FIG. 1 is a diagram schematically showing a manufacturing apparatus according to an embodiment of the present invention, FIG. 2 is a diagram showing an example of its conveyance mechanism, and FIG. 3(a)
, (b)ti is a diagram for explaining how the board is transferred. A...Engineer, coating device, B...PEG film forming device,
C... Phosphorus diffusion device, D... Engineering, Ching device, E.
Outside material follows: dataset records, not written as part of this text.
(** The state of one browser session after a sequence of its runs, each
    with its own outside world.  Other sessions share users.json only;
    what they write to it is not part of this state. *)
Definition runs (sha : string → string) (rs : list (Outside * Widgets)) (s : State) : State :=
  foldl (fun s r => run sha r.1 r.2 s) s rs.

(** As [online], but users.json cannot be written. *)
Definition read_only_disk : Outside :=
  mkOutside (post_upload online) (get_files online) (get_search online)
    (Some (Exception "[Errno 13] Permission denied: 'users.json'")).

(** As [online], but the search request cannot be sent. *)
Definition search_down : Outside :=
  mkOutside (post_upload online) (get_files online)
    (fun _ => inl (Exception "Connection refused"))
    None.

Definition sign_up_ann : Widgets :=
  mkWidgets SignUp "ann" "pw" (Some SignUpButton) None EmptyString EmptyString.

Definition ask (question : string) : Widgets :=
  mkWidgets Login EmptyString EmptyString (Some SendButton) None question EmptyString.

Definition click (b : Button) : Widgets := mkWidgets Login EmptyString EmptyString (Some b) None EmptyString EmptyString.

Definition select_session (name : string) : Widgets :=
  mkWidgets Login EmptyString EmptyString None None EmptyString name.

Definition log_in (user password : string) : Widgets :=
  mkWidgets Login user password (Some LoginButton) None EmptyString EmptyString.

(** Ann has an account and is not logged in. *)
Definition registered : State := new_session (Some {[ "ann" := toy_hash "pw" ]}).

(** Ann has signed up and asked one question. *)
Definition ann_chatting : State :=
  run toy_hash online (ask "hello") (run toy_hash online sign_up_ann (new_session None)).

End Frontend.

(** * Properties of the backend *)

Module BackendProofs.

Import Backend.

(** *** The model on small inputs *)

Example endswith_pdf : endswith "report.pdf" ".pdf" = true.
Proof. reflexivity. Qed.

Example endswith_is_case_sensitive : endswith "REPORT.PDF" ".pdf" = false.
Proof. reflexivity. Qed.

Example endswith_needs_the_dot : endswith "pdf" ".pdf" = false.
Proof. reflexivity. Qed.

Example join_relative : os_path_join UPLOAD_FOLDER "a.txt" = "./document_store/a.txt".
Proof. reflexivity. Qed.

Example join_absolute : os_path_join UPLOAD_FOLDER "/tmp/a.txt" = "/tmp/a.txt".
Proof. reflexivity. Qed.

Example upload_txt :
  upload_file reliable (mkUploadFile "a.txt" [x68; x69]) empty_world
  = (inr (uploaded "a.txt"),
     mkWorld {[ "./document_store/a.txt" := [x68; x69] ]}
       [mkDocument ["h"; "i"]%char "./document_store/a.txt"]).
Proof. vm_compute. reflexivity. Qed.

Example split_1000 :
  map (fun chunk => (chunk.1, length chunk.2))
      (split_with_offsets chunk_size chunk_overlap (replicate 1000 "a"%char))
  = [(0, 500); (450, 500); (900, 100)].
Proof. vm_compute. reflexivity. Qed.

(** Unfolds the monad operations so that a computation becomes a term
    over the oracles. *)
Ltac unfold_monad :=
  unfold mbind, M_bind, mret, M_ret, bind, try_except, lift, modify,
    get_state, raise, ret in *.

Lemma choose_loader_supported name file_path :
  supported name = true ↔ is_Some (choose_loader name file_path).
Proof.
  unfold supported, choose_loader.
  destruct (endswith name ".pdf"), (endswith name ".txt"); simpl;
    split; intros H; try done; eauto; by destruct H.
Qed.

Lemma choose_loader_unsupported name file_path :
  supported name = false ↔ choose_loader name file_path = None.
Proof.
  unfold supported, choose_loader.
  destruct (endswith name ".pdf"), (endswith name ".txt"); simpl; split; done.
Qed.

(** Saving touches the file at [file_path] only and never the index. *)
Lemma save_file_spec svc file_path data w :
  ∃ r stored,
    save_file svc file_path data w
    = (r, mkWorld (match stored with
                   | Some bytes => <[file_path := bytes]> (files w)
                   | None => files w
                   end) (vector_db w))
    ∧ (is_Some (open_error svc file_path) → stored = None ∧ ∃ e, r = inl e)
    ∧ (open_error svc file_path = None → write_error svc file_path data = None →
       stored = Some data ∧ r = inr tt).
Proof.
  unfold save_file.
  destruct (open_error svc file_path) as [e|] eqn:Hopen.
  - exists (inl e), None. unfold_monad. destruct w. simpl.
    split; [done|]. split; [eauto|done].
  - destruct (write_error svc file_path data) as [[n e]|] eqn:Hwrite.
    + exists (inl e), (Some (take n data)). unfold_monad.
      unfold set_files. simpl. rewrite insert_insert_eq.
      split; [done|]. split; [by intros [? ?]|done].
    + exists (inr tt), (Some data). unfold_monad.
      unfold set_files. simpl. rewrite insert_insert_eq.
      split; [done|]. split; [by intros [? ?]|done].
Qed.

(** The steps after saving leave the files alone. *)
Lemma read_file_state file_path w :
  snd (read_file file_path w) = w.
Proof.
  unfold read_file. unfold_monad. by destruct (files w !! file_path).
Qed.

Lemma load_state svc loader w : snd (load svc loader w) = w.
Proof.
  destruct loader as [file_path|file_path]; unfold load, read_file; unfold_monad;
    destruct (files w !! file_path); try done.
  - by destruct (pdf_pages svc _).
  - by destruct (decode_text svc _).
Qed.

Lemma add_documents_files svc chunks w :
  files (snd (add_documents svc chunks w)) = files w.
Proof.
  unfold add_documents. by destruct (add_documents_error svc chunks) as [[n e]|].
Qed.

Lemma persist_state svc w : snd (persist svc w) = w.
Proof. unfold persist. by destruct (persist_error svc). Qed.

(** Only the save step of an upload writes files. *)
Lemma upload_body_files svc file w :
  files (snd (upload_body svc file w))
  = files (snd (save_file svc (os_path_join UPLOAD_FOLDER (filename file))
                          (file_bytes file) w)).
Proof.
  unfold upload_body.
  set (file_path := os_path_join UPLOAD_FOLDER (filename file)).
  unfold mbind at 1, M_bind at 1, bind at 1.
  destruct (save_file svc file_path (file_bytes file) w) as [[e|[]] w1]; [done|].
  destruct (choose_loader (filename file) file_path) as [loader|]; [|done].
  unfold mbind at 1, M_bind at 1, bind at 1.
  pose proof (load_state svc loader w1) as Hload.
  destruct (load svc loader w1) as [[e|documents] w2]; simpl in Hload; subst w2; [done|].
  unfold mbind at 1, M_bind at 1, bind at 1.
  destruct (split_documents svc documents) as [e|chunks]; [done|]. simpl.
  unfold mbind at 1, M_bind at 1, bind at 1.
  pose proof (add_documents_files svc chunks w1) as Hadd.
  destruct (add_documents svc chunks w1) as [[e|[]] w3]; simpl in Hadd; [done|].
  unfold mbind at 1, M_bind at 1, bind at 1.
  pose proof (persist_state svc w3) as Hpersist.
  destruct (persist svc w3) as [[e|[]] w4]; simpl in Hpersist; by subst w4.
Qed.

Lemma upload_file_files svc file w :
  files (snd (upload_file svc file w))
  = files (snd (save_file svc (os_path_join UPLOAD_FOLDER (filename file))
                          (file_bytes file) w)).
Proof.
  rewrite <- upload_body_files. unfold upload_file, try_except.
  by destruct (upload_body svc file w) as [[e|r] w'].
Qed.

(** An upload with an unsupported extension whose bytes could be saved:
    the answer is 400, the index is as before and the file is stored. *)
Lemma upload_unsupported svc file w :
  supported (filename file) = false →
  fst (save_file svc (os_path_join UPLOAD_FOLDER (filename file)) (file_bytes file) w)
  = inr tt →
  upload_file svc file w
  = (inr unsupported_format,
     snd (save_file svc (os_path_join UPLOAD_FOLDER (filename file)) (file_bytes file) w)).
Proof.
  intros Hext Hsave. unfold upload_file, try_except, upload_body.
  unfold mbind, M_bind, bind.
  apply (choose_loader_unsupported _ (os_path_join UPLOAD_FOLDER (filename file))) in Hext.
  rewrite Hext.
  destruct (save_file svc _ (file_bytes file) w) as [[e|[]] w1]; simpl in *; done.
Qed.

(** C1. An upload named notes.docx, an extension that is neither .pdf
    nor .txt, is answered with the unsupported-format error, status 400,
    and the vector index is left as it was; but the bytes are written to
    the document store before the extension is looked at, and stay
    there. *)
Theorem unsupported_upload_is_stored :
  supported (filename notes_docx) = false
  ∧ upload_file reliable notes_docx empty_world
    = (inr unsupported_format,
       mkWorld {[ "./document_store/notes.docx" := [x68; x69] ]} []).
Proof. split; vm_compute; reflexivity. Qed.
・Hydrogen glazma processing equipment, a1+ azp Iksm
*4e jL5+a6* a7+ 16...Polycrystalline silicon substrate, b...Single crystal silicon! 1411 +
62 ””Cassette %G1p G2+ G5*G4.
G5t G6. G, - Gutonol 1% g1+
g21 g31g41g5...Gas, 8,184...
RF electrode, 12+ 83+I5...susceptor, Yl,
Y2. Y...Preliminary room, RF...RF power supply, J
a, Ib...f-) Pulp, 2... Guide, 3...
・Substrate, 4...Substrate holder, 5...Transfer chamber, 6...
・Belt, 1...shirt), Jim...PSG film forming device, 8b...phosphorus diffusion device, 9m, 9b...
Belt drive.

Claims (1)

[Claims] A step of etching a polycrystalline silicon substrate in plasma under low pressure, a step of forming an insulating film containing impurities on the etched polycrystalline silicon substrate by low pressure CVD or plasma CVD, and a step of transferring the formed insulating film to the silicon substrate. A solar cell characterized in that a step of diffusing impurities to form a P-N junction and a step of heat-treating the silicon substrate in hydrogen plasma are performed continuously without exposing the silicon substrate to the atmosphere. Production method.